(Records from a data source)
▶
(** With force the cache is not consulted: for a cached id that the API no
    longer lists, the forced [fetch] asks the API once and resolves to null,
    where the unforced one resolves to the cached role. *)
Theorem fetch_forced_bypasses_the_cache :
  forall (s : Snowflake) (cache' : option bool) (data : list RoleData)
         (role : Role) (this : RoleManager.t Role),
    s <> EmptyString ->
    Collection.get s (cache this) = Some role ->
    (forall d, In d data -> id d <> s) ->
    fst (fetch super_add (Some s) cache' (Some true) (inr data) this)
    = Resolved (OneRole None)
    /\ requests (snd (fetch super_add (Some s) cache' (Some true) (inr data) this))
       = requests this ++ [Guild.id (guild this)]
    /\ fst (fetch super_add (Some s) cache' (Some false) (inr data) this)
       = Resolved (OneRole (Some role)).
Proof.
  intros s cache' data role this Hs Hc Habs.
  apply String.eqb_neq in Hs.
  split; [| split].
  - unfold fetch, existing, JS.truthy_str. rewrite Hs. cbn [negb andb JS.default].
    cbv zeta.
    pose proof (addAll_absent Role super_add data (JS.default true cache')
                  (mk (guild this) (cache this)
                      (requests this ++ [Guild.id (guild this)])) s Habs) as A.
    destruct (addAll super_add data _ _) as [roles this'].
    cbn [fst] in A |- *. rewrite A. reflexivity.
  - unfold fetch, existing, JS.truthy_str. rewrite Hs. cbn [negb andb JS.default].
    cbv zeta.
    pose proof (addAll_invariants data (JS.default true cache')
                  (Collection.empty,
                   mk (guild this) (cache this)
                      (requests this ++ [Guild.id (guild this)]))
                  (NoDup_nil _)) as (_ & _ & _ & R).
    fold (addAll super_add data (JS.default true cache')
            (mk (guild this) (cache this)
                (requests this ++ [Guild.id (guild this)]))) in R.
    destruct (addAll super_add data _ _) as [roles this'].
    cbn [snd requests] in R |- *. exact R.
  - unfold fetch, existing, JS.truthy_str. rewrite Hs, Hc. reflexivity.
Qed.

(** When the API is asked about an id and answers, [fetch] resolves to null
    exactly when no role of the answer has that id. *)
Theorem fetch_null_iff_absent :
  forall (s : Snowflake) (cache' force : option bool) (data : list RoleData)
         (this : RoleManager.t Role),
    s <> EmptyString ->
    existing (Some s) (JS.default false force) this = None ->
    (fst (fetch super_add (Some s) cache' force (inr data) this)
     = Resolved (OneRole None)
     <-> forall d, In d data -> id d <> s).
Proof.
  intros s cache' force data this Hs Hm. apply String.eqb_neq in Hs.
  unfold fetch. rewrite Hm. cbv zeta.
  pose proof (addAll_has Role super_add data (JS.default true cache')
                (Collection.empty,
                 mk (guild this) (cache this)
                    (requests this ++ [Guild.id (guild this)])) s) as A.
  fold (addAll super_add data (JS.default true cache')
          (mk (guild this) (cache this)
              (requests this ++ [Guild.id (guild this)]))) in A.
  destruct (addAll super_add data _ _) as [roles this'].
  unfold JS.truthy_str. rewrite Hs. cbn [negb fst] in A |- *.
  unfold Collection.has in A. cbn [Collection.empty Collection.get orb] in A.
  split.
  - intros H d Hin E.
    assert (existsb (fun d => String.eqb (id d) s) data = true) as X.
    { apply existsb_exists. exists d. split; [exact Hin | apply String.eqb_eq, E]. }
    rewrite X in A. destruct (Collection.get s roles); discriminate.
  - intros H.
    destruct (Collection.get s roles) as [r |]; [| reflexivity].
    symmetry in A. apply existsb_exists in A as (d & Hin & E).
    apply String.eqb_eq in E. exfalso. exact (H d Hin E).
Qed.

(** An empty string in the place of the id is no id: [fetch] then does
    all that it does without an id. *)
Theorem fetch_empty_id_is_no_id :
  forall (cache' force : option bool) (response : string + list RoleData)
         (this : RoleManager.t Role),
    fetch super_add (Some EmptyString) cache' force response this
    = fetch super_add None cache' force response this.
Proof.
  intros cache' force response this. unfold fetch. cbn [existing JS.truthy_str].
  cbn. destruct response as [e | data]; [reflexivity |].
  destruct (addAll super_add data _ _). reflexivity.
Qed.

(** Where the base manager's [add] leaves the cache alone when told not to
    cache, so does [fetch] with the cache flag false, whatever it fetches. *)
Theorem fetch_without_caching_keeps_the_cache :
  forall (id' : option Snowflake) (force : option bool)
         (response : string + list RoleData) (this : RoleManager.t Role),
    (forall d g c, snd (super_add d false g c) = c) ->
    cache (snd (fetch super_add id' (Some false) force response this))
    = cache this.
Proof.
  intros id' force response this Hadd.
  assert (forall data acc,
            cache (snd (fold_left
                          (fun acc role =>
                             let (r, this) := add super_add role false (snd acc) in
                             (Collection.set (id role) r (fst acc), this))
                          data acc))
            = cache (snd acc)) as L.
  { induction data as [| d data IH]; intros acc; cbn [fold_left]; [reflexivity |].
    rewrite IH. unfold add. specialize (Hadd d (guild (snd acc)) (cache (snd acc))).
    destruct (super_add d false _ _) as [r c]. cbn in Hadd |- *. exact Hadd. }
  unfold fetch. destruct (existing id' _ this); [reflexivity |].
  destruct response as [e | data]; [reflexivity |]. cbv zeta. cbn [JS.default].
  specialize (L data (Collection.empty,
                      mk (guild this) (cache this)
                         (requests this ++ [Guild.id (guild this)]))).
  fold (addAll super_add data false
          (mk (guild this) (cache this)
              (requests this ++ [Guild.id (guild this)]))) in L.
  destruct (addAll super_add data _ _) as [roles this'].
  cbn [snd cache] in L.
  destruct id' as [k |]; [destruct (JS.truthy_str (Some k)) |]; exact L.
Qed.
◀
▶
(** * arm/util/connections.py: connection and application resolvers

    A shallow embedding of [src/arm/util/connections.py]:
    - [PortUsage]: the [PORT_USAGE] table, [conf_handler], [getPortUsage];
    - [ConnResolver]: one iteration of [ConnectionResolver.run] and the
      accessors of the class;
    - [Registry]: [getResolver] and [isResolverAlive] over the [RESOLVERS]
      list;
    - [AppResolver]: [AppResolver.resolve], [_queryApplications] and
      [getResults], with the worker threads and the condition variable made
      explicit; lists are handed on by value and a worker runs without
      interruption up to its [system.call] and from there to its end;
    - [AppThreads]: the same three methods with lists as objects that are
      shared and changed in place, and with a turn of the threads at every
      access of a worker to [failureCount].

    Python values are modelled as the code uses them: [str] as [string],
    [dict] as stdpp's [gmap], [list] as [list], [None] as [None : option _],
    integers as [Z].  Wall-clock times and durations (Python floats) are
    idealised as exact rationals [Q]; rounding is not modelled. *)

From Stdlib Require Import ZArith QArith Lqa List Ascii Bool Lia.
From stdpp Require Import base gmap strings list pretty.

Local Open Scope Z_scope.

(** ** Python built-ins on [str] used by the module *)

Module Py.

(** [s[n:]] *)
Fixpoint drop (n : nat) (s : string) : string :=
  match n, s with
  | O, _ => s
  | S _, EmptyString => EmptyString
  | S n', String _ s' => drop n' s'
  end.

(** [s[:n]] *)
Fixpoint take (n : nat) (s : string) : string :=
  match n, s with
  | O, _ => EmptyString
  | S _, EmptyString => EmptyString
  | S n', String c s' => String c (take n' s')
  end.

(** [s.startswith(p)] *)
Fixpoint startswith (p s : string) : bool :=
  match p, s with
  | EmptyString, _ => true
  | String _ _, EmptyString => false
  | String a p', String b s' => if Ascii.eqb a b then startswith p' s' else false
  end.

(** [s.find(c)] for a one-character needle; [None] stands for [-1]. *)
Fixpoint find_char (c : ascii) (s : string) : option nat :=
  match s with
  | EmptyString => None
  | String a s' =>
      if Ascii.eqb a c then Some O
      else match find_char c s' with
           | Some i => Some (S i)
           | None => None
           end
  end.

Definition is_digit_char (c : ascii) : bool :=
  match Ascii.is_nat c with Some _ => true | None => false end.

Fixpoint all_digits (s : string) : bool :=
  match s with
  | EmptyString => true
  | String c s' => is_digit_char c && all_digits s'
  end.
◀
■ **ABOUT THIS EXERCISE**
From the records above, reproduce exactly the lines from the one with "assert (existsb (fun" to the one with "fetch super_add (Some EmptyString)", both included, and no others.

■ **SOLUTION TO THIS TASK**
    assert (existsb (fun d => String.eqb (id d) s) data = true) as X.
    { apply existsb_exists. exists d. split; [exact Hin | apply String.eqb_eq, E]. }
    rewrite X in A. destruct (Collection.get s roles); discriminate.
  - intros H.
    destruct (Collection.get s roles) as [r |]; [| reflexivity].
    symmetry in A. apply existsb_exists in A as (d & Hin & E).
    apply String.eqb_eq in E. exfalso. exact (H d Hin E).
Qed.

(** An empty string in the place of the id is no id: [fetch] then does
    all that it does without an id. *)
Theorem fetch_empty_id_is_no_id :
  forall (cache' force : option bool) (response : string + list RoleData)
         (this : RoleManager.t Role),
    fetch super_add (Some EmptyString) cache' force response this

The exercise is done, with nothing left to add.